» Task goal: Find every line in the records that holds the string "fits". Copy each one.

(Records from a dataset)
·····
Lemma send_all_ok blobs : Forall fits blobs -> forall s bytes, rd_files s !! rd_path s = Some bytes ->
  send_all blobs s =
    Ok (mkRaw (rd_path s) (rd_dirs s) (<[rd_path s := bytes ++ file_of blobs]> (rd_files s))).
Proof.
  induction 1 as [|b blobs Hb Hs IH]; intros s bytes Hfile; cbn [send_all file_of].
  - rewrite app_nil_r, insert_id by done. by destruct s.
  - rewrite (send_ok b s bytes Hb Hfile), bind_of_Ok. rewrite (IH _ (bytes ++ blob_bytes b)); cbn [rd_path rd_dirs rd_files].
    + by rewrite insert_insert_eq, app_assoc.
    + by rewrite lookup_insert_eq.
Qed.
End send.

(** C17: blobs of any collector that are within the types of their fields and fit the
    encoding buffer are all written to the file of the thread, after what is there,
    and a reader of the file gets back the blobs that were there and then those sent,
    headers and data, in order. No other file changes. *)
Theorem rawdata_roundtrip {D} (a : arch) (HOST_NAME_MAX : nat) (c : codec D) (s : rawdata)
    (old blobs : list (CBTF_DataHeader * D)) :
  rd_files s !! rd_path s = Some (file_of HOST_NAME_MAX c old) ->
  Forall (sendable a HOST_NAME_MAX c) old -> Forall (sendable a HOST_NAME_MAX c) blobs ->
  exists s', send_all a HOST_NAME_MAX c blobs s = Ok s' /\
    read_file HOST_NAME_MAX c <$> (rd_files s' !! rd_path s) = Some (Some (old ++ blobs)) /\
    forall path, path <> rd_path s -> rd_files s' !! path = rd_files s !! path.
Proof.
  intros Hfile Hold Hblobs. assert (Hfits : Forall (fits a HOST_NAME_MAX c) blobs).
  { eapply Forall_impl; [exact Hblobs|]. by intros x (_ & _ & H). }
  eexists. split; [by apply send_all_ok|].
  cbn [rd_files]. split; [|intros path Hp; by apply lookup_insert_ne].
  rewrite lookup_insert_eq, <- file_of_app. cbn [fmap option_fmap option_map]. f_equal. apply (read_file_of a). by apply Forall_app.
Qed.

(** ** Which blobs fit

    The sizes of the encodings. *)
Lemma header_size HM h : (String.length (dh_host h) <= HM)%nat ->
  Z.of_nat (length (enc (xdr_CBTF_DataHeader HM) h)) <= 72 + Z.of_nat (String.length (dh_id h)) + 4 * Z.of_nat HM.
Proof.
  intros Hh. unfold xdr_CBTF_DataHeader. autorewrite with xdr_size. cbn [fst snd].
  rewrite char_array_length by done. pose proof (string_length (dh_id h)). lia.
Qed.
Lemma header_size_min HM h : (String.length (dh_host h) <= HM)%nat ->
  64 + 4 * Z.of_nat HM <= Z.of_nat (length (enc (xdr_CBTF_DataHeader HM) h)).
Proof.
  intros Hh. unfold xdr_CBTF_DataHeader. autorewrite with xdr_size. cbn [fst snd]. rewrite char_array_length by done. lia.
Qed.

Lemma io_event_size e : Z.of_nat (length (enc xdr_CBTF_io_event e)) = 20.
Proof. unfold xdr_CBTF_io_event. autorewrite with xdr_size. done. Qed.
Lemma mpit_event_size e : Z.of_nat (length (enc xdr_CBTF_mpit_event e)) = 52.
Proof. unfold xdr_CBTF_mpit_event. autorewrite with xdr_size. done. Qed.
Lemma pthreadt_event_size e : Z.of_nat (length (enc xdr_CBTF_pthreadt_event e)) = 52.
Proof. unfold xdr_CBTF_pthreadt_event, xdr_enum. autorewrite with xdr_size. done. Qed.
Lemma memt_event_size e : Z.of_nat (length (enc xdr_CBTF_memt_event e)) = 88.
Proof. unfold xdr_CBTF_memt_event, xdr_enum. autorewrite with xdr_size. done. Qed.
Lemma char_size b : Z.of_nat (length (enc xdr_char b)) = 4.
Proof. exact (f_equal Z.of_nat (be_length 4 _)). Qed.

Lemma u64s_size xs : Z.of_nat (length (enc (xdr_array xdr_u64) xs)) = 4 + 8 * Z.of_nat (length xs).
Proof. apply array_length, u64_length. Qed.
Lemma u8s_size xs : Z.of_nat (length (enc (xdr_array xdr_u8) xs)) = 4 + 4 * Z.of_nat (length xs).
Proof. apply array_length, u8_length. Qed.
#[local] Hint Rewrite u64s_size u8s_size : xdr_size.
·····
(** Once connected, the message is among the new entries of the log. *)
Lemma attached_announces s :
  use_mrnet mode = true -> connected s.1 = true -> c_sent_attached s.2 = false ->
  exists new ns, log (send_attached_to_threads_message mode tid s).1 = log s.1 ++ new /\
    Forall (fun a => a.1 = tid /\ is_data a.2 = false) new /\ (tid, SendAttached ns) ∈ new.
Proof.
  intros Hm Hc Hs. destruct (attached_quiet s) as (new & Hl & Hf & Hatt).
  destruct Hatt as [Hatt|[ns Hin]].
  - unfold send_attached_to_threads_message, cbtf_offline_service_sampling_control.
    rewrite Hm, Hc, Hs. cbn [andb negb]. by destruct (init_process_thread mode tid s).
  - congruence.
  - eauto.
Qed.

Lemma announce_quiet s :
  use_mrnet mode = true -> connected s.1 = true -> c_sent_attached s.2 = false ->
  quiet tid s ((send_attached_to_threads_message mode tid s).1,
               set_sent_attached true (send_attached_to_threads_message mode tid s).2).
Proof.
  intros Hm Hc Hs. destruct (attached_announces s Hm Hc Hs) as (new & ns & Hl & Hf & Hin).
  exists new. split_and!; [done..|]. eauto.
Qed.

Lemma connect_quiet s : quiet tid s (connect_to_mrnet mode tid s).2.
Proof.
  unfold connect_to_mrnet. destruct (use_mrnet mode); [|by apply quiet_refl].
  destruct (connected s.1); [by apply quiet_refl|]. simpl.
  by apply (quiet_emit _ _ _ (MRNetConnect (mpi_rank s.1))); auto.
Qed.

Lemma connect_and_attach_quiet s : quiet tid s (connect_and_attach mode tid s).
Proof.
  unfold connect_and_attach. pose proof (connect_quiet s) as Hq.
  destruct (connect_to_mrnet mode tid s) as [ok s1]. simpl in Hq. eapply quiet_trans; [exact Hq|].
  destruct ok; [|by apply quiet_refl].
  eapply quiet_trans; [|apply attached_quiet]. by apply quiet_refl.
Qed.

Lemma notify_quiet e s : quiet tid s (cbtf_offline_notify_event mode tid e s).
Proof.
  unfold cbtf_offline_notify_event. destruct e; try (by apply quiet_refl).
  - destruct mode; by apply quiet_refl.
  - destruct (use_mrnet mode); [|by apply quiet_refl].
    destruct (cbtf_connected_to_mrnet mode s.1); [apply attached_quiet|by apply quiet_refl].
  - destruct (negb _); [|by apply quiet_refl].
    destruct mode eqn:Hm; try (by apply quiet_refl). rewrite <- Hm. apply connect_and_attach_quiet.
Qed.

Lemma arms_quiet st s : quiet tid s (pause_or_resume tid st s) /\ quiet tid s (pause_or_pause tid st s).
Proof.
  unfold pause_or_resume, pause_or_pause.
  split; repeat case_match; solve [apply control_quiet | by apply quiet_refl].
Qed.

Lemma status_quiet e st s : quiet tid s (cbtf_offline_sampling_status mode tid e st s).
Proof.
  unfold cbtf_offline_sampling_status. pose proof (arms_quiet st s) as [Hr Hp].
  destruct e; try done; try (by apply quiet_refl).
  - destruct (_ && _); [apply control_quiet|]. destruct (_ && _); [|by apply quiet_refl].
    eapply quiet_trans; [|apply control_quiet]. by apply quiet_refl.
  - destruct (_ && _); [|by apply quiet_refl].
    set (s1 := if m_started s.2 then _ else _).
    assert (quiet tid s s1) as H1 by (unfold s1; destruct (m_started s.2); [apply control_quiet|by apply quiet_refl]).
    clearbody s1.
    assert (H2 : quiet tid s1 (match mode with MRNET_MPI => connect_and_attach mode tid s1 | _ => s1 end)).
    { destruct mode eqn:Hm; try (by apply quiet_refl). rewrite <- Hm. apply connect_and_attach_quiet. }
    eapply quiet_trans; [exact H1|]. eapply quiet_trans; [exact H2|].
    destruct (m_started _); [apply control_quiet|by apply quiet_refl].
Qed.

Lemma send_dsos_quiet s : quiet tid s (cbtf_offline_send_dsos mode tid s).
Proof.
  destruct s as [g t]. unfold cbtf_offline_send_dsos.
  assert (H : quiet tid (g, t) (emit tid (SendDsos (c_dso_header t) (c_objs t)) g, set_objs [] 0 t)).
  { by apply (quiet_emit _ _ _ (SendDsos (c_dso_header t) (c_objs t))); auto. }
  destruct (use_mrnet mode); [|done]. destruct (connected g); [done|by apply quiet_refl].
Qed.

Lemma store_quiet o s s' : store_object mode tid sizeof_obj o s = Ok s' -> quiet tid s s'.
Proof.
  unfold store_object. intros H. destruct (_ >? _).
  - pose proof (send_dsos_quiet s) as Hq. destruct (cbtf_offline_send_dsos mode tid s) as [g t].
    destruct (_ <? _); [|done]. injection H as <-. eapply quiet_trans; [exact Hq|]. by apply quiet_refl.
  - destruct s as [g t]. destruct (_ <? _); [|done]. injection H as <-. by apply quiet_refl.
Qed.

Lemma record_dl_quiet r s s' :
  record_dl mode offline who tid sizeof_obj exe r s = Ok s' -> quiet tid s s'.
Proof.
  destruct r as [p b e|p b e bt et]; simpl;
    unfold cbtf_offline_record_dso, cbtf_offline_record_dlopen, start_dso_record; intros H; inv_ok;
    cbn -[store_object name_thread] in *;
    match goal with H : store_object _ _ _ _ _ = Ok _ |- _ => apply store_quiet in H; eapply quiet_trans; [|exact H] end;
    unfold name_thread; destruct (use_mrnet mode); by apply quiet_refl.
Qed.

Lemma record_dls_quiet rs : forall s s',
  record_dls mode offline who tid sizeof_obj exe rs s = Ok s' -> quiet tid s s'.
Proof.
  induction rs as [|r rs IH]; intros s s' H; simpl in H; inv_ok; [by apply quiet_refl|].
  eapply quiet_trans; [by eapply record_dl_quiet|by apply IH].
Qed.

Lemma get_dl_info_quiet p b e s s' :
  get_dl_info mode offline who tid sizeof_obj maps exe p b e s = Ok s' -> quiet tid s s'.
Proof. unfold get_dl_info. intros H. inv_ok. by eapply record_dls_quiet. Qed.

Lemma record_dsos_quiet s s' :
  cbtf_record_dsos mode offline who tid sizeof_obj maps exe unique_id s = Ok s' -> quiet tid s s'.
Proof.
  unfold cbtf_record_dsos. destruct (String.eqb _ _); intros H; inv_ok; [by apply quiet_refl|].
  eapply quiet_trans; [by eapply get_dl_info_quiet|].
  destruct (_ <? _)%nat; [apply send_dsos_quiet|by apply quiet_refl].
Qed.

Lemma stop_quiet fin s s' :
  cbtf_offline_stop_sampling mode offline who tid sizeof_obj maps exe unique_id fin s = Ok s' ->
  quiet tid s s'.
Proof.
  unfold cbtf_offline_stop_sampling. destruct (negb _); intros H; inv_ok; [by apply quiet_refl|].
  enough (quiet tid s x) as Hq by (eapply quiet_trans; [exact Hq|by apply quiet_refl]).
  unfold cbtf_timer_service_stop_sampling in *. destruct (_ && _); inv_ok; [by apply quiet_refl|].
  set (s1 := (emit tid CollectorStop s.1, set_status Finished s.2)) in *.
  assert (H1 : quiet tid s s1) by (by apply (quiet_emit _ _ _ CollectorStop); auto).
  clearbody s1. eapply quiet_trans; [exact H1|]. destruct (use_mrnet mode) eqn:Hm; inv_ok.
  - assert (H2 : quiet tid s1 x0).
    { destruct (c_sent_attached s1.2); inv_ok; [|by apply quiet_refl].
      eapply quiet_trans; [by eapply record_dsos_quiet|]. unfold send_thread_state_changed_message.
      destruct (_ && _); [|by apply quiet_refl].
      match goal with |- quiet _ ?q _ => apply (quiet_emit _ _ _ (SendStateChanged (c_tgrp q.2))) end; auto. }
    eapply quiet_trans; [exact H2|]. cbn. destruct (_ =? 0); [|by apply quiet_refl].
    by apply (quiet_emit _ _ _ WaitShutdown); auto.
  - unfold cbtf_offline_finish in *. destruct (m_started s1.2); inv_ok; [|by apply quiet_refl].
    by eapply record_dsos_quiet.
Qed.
·····
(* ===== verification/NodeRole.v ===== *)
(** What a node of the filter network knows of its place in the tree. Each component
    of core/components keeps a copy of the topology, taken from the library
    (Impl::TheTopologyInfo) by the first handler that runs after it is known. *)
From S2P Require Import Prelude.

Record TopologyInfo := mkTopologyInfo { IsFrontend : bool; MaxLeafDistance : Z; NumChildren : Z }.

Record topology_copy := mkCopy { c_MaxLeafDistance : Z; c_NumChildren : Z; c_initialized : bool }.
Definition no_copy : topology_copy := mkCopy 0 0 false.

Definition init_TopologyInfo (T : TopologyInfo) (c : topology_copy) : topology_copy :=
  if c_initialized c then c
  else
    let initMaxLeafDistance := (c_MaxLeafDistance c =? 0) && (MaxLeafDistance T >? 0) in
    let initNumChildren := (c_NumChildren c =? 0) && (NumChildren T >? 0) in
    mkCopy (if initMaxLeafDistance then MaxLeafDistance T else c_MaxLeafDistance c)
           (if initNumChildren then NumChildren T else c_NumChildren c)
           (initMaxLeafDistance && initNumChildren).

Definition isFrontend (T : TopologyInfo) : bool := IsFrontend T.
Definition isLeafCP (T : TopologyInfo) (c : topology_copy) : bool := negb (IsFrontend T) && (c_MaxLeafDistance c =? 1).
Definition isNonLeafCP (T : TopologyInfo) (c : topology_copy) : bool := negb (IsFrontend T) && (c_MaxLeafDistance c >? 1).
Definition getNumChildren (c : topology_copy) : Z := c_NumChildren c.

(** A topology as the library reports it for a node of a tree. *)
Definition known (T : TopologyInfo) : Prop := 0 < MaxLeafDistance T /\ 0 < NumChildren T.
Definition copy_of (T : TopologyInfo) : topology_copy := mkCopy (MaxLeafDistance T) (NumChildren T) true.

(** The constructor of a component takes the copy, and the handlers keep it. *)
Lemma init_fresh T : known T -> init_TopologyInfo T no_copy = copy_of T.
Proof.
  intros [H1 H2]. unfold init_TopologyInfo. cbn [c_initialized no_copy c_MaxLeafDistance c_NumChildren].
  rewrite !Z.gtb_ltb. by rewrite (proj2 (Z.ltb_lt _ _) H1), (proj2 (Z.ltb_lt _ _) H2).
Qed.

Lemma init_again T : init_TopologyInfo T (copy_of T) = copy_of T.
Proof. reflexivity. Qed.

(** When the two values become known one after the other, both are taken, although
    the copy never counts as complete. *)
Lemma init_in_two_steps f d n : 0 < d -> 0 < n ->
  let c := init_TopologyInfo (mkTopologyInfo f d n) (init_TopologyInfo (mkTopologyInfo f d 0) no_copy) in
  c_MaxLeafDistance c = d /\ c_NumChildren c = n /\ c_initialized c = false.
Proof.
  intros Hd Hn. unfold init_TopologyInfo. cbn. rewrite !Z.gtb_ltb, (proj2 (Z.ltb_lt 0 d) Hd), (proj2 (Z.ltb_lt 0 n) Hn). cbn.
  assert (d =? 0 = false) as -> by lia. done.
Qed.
·····
» Written response:
Lemma send_all_ok blobs : Forall fits blobs -> forall s bytes, rd_files s !! rd_path s = Some bytes ->
  intros Hfile Hold Hblobs. assert (Hfits : Forall (fits a HOST_NAME_MAX c) blobs).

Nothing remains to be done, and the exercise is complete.